··· Information given ···

(** The pattern that the comment of the source describes, [r"t\d+_"]:
    [t], one or more digits, an underscore. *)
Definition intended_prefix_pattern : list item :=
[One (Char "t"); Many1 Digit; One (Char "_")].

(** The substitution applied to one parent identifier. *)
Definition normalize_parent_id (s : string) : string :=
re_delete parent_prefix_pattern s.

Definition is_str (c : cell) : bool :=
match c with CStr _ => true | _ => false end.

(** The [.str] accessor exists on columns of strings only: [read_csv]
    gives a column the [object] dtype when it holds a string (or has no
    row), a numeric dtype otherwise. *)
Definition object_dtype (s : Series) : bool :=
match s with [] => true | _ => existsb is_str s end.

(** [s.str.replace(p, "", regex=True)]: strings are rewritten, every
    other entry becomes missing. *)
Definition str_replace (p : list item) (s : Series) : result Series :=
if object_dtype s
then Ok ((fun c => match c with CStr x => CStr (re_delete p x) | _ => CNaN end) <$> s)
else Err AttributeError.

(** ** Timestamps *)

(** The year of the day with proleptic Gregorian ordinal [n] (day 1 is
    0001-01-01), as [datetime] computes it. *)
Definition ord2year (n : Z) : Z :=
(let n := n - 1 in
 let n400 := n / 146097 in
 let n := n mod 146097 in
 let n100 := n / 36524 in
 let n := n mod 36524 in
 let n4 := n / 1461 in
 let n := n mod 1461 in
 let n1 := n / 365 in
 let year := n400 * 400 + 1 + n100 * 100 + n4 * 4 + n1 in
 if (n1 =? 4) || (n100 =? 4) then year - 1 else year)%Z.

(** The UTC calendar year of an epoch time in seconds. *)
Definition year_of_epoch (t : Z) : Z := ord2year (t / 86400 + 719163)%Z.

(** The epoch seconds of 0001-01-01T00:00:00Z and 9999-12-31T23:59:59Z,
    the range of [datetime]. *)
Definition min_epoch : Z := (-62135596800)%Z.
Definition max_epoch : Z := 253402300799%Z.

(** [lambda x: datetime.fromtimestamp(x, tz=timezone.utc)].  An integer
    in range gives an aware timestamp; a string raises [TypeError], a
    missing value [ValueError], and so does an integer whose year falls
    outside 1..9999 (for very large magnitudes Python reports
    [OverflowError] or [OSError] instead, which the model does not tell
    apart). *)
Definition fromtimestamp (x : cell) : result cell :=
match x with
| CInt z => if ((min_epoch <=? z) && (z <=? max_epoch))%Z then Ok (CTime z) else Err ValueError
| CNaN => Err ValueError
| CStr _ => Err TypeError
| CTime _ => Err TypeError
end.

(** [s.apply(f)] *)
Definition series_apply (f : cell -> result cell) (s : Series) : result Series := mapM f s.

(** The bound of [datetime64[ns]], in whole seconds. *)
Definition ns_bound : Z := 9223372036%Z.

Definition is_timestamp (c : cell) : bool :=
match c with
| CTime t => ((- ns_bound <=? t) && (t <=? ns_bound))%Z
| _ => false
end.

···

**Work instruction**
Of the lines above, output exactly those from the line bearing "(** The UTC" through the line bearing "CNaN => Err ValueError", inclusive.

**Task response**
(** The UTC calendar year of an epoch time in seconds. *)
Definition year_of_epoch (t : Z) : Z := ord2year (t / 86400 + 719163)%Z.

(** The epoch seconds of 0001-01-01T00:00:00Z and 9999-12-31T23:59:59Z,
    the range of [datetime]. *)
Definition min_epoch : Z := (-62135596800)%Z.
Definition max_epoch : Z := 253402300799%Z.

(** [lambda x: datetime.fromtimestamp(x, tz=timezone.utc)].  An integer
    in range gives an aware timestamp; a string raises [TypeError], a
    missing value [ValueError], and so does an integer whose year falls
    outside 1..9999 (for very large magnitudes Python reports
    [OverflowError] or [OSError] instead, which the model does not tell
    apart). *)
Definition fromtimestamp (x : cell) : result cell :=
match x with
| CInt z => if ((min_epoch <=? z) && (z <=? max_epoch))%Z then Ok (CTime z) else Err ValueError
| CNaN => Err ValueError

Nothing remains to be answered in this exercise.